Re: [PATCH] kernel: introduce prctl(PR_LOG_UACCESS)

From: David Hildenbrand
Date: Wed Sep 22 2021 - 13:47:26 EST


On 22.09.21 08:18, Peter Collingbourne wrote:
This patch introduces a kernel feature known as uaccess logging.
With uaccess logging, the userspace program passes the address and size
of a so-called uaccess buffer to the kernel via a prctl(). The prctl()
is a request for the kernel to log any uaccesses made during the next
syscall to the uaccess buffer. When the next syscall returns, the address
one past the end of the logged uaccess buffer entries is written to the
location specified by the third argument to the prctl(). In this way,
the userspace program may enumerate the uaccesses logged to the access
buffer to determine which accesses occurred.

Uaccess logging has several use cases focused around bug detection
tools:

1) Userspace memory safety tools such as ASan, MSan, HWASan and tools
making use of the ARM Memory Tagging Extension (MTE) need to monitor
all memory accesses in a program so that they can detect memory
errors. For accesses made purely in userspace, this is achieved
via compiler instrumentation, or for MTE, via direct hardware
support. However, accesses made by the kernel on behalf of the
user program via syscalls (i.e. uaccesses) are invisible to these
tools. With MTE there is some level of error detection possible in
the kernel (in synchronous mode, bad accesses generally result in
returning -EFAULT from the syscall), but by the time we get back to
userspace we've lost the information about the address and size of the
failed access, which makes it harder to produce a useful error report.

With the current versions of the sanitizers, we address this by
interposing the libc syscall stubs with a wrapper that checks the
memory based on what we believe the uaccesses will be.

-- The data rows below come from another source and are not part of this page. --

(** The exclusions of a rectangle leave exactly its Tensix cores. *)
Lemma exclusions_select translation core_start core_end rows cols tr x y :
  exclusions translation core_start core_end = Some (rows, cols, tr) → 0 ≤ x < 10 → 0 ≤ y < 12 →
  ¬ excluded_col tr cols x ∧ ¬ excluded_row tr rows y ∧ ¬ (x = 0 ∧ y ∈ unsafe_rows) ↔ tensix_in_range core_start core_end x y.
Proof.
  unfold exclusions, tensix_in_range. intros He Hx Hy. destruct (_ <=? _); cbn [negb] in He.
  - destruct translation; cbn [negb] in He; [|done]. injection He as <- <- <-. unfold excluded_col, excluded_row.
    pose proof (line_selected wormhole.TRANSLATED_TO_VIRTUAL_X (xy_x core_start) (xy_x core_end) x ltac:(by apply (bool_decide_unpack _)) (proj1 (virtual_columns x) Hx)) as Hc.
    pose proof (line_selected wormhole.TRANSLATED_TO_VIRTUAL_Y (xy_y core_start) (xy_y core_end) y ltac:(by apply (bool_decide_unpack _)) (proj1 (virtual_rows y) Hy)) as Hr.
    rewrite <- Hc, <- Hr. split; [by intros (? & ? & _)|]. intros [H1 H2]. split_and!; [done..|]. intros [-> _]. apply H1.
    exists 16. split; [set_solver|done].
  - destruct (partial_noc0_range _ _); [done|]. injection He as <- <- <-. unfold excluded_col, excluded_row, virtual_of.
    unfold wormhole.T6_X_LOCATIONS, wormhole.T6_Y_LOCATIONS. rewrite !elem_of_cons, !elem_of_nil, !elem_of_union, !elem_of_singleton. lia.
Qed.

Definition single_broadcast (comm : Z) (c : EthCoord) : EthernetBroadcast :=
  MkBroadcast true {[ 0 := c ]} {[ 0 := 0 ]} {[ 0 := comm ]} ∅.
(** The chip has its place [c] in the cluster; a broadcast object is the one for it. *)
Definition protocol_ok (c : EthCoord) (p : RemoteProtocol) : Prop :=
  target_eth_coord p = Some c ∧ fits c ∧
  ∀ e, ethernet_broadcast p = Some e → cache_ok e ∧ same_topology (single_broadcast (remote_communication p) c) e.
(** The rectangle can be written by a broadcast. *)
Definition broadcastable (p : RemoteProtocol) (core_start core_end : xy_pair) : bool :=
  (bool_decide (is_Some (ethernet_broadcast p)) || has_sysmem_manager p && bool_decide (local_arch p = WORMHOLE_B0)) &&
  (if wormhole.tensix_translated_coordinate_start_x <=? xy_x core_start then noc_translation_enabled p
   else negb (partial_noc0_range core_start core_end)).

Lemma exclusions_Some p core_start core_end :
  is_Some (exclusions (noc_translation_enabled p) core_start core_end) ↔
  (if wormhole.tensix_translated_coordinate_start_x <=? xy_x core_start then noc_translation_enabled p
   else negb (partial_noc0_range core_start core_end)) = true.
Proof.
  unfold exclusions. destruct (_ <=? _), (noc_translation_enabled p), (partial_noc0_range _ _); cbn; split; try done.
  all: first [by intros []|by intros; eexists].
Qed.
Lemma exclusions_admissible translation core_start core_end rows cols tr e :
  exclusions translation core_start core_end = Some (rows, cols, tr) →
  admissible e ∅ rows cols tr ∧ (∀ y, y ∈ rows → 0 ≤ y) ∧ (∀ x, x ∈ cols → 0 ≤ x) ∧
    (says_translated rows cols tr ↔ (wormhole.tensix_translated_coordinate_start_x <=? xy_x core_start) = true).
Proof.
  unfold exclusions. intros He. destruct (_ <=? _); cbn [negb] in He.
  - destruct translation; cbn [negb] in He; [|done]. injection He as <- <- <-.
    assert (∀ n lo hi i, 2 ≤ n → i ∈ {[ 16; 17 ]} ∪ outside 16 n lo hi → 16 ≤ i < 16 + n) as Hr.
    { intros n lo hi i Hn. rewrite !elem_of_union, !elem_of_singleton, elem_of_outside. lia. }
    split_and!; [split|..]; try done.
    + intros i Hi. apply Hr in Hi; [exact Hi|done].
    + intros i Hi. apply Hr in Hi; [exact Hi|done].
    + intros []. split; [exists 16|exists 17]; (split; [set_solver|done]).
    + by left.
    + intros y Hy. apply Hr in Hy; [lia|done].
    + intros y Hy. apply Hr in Hy; [lia|done].
    + split; [done|]. intros _. split; [exists 16|exists 17]; (split; [set_solver|done]).
  - destruct (partial_noc0_range _ _); [done|]. injection He as <- <- <-.
    assert (∀ a b i, i ∈ ({[ a; b ]} : gset Z) → i = a ∨ i = b) as Hi by (intros; set_solver).
    split_and!; [split|..]; try done.
    + intros i [-> | ->]%Hi; by vm_compute.
    + intros i [-> | ->]%Hi; by vm_compute.
    + intros Hn. destruct Hn. split; unfold excluded_col, virtual_of; set_solver.
    + intros _ _. right. left. intros y Hy [-> | ->]%Hi; unfold wormhole.T6_Y_LOCATIONS in Hy; rewrite !elem_of_cons, elem_of_nil in Hy; lia.
    + intros i [-> | ->]%Hi; lia.
    + intros i [-> | ->]%Hi; lia.
Qed.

However, this
creates a maintenance burden: each syscall must be annotated with
its uaccesses in order to be recognized by the sanitizer, and these
annotations must be continuously updated as the kernel changes. This
is especially burdensome for syscalls such as ioctl(2) which have a
large surface area of possible uaccesses.

2) Verifying the validity of kernel accesses. This can be achieved in
conjunction with the userspace memory safety tools mentioned in (1).
Even a sanitizer whose syscall wrappers have complete knowledge of
the kernel's intended API may vary from the kernel's actual uaccesses
due to kernel bugs. A sanitizer with knowledge of the kernel's actual
uaccesses may produce more accurate error reports that reveal such
bugs.

An example of such a bug, which was found by an earlier version of this
patch together with a prototype client of the API in HWASan, was fixed
by commit d0efb16294d1 ("net: don't unconditionally copy_from_user
a struct ifreq for socket ioctls"). Although this bug turned out to
relatively harmless, it was a bug nonetheless and it's always possible
that more serious bugs of this sort may be introduced in the future.

3) Kernel fuzzing. We may use the list of reported kernel accesses to
guide a kernel fuzzing tool such as syzkaller (so that it knows which
parts of user memory to fuzz), as an alternative to providing the tool
with a list of syscalls and their uaccesses (which again thanks to
(2) may not be accurate).

All signals except SIGKILL and SIGSTOP are masked for the interval
between the prctl() and the next syscall in order to prevent handlers
for intervening asynchronous signals from issuing syscalls that may
cause uaccesses from the wrong syscall to be logged.

Stupid question: can this be exploited from user space to effectively disable SIGKILL for a long time ... and do we care?

Like, the application allocates a bunch of memory, issues the prctl() and spins in user space. What would happen if the OOM killer selects this task as a target and does a do_send_sig_info(SIGKILL, SEND_SIG_PRIV, ...) ?

--
Thanks,

David / dhildenb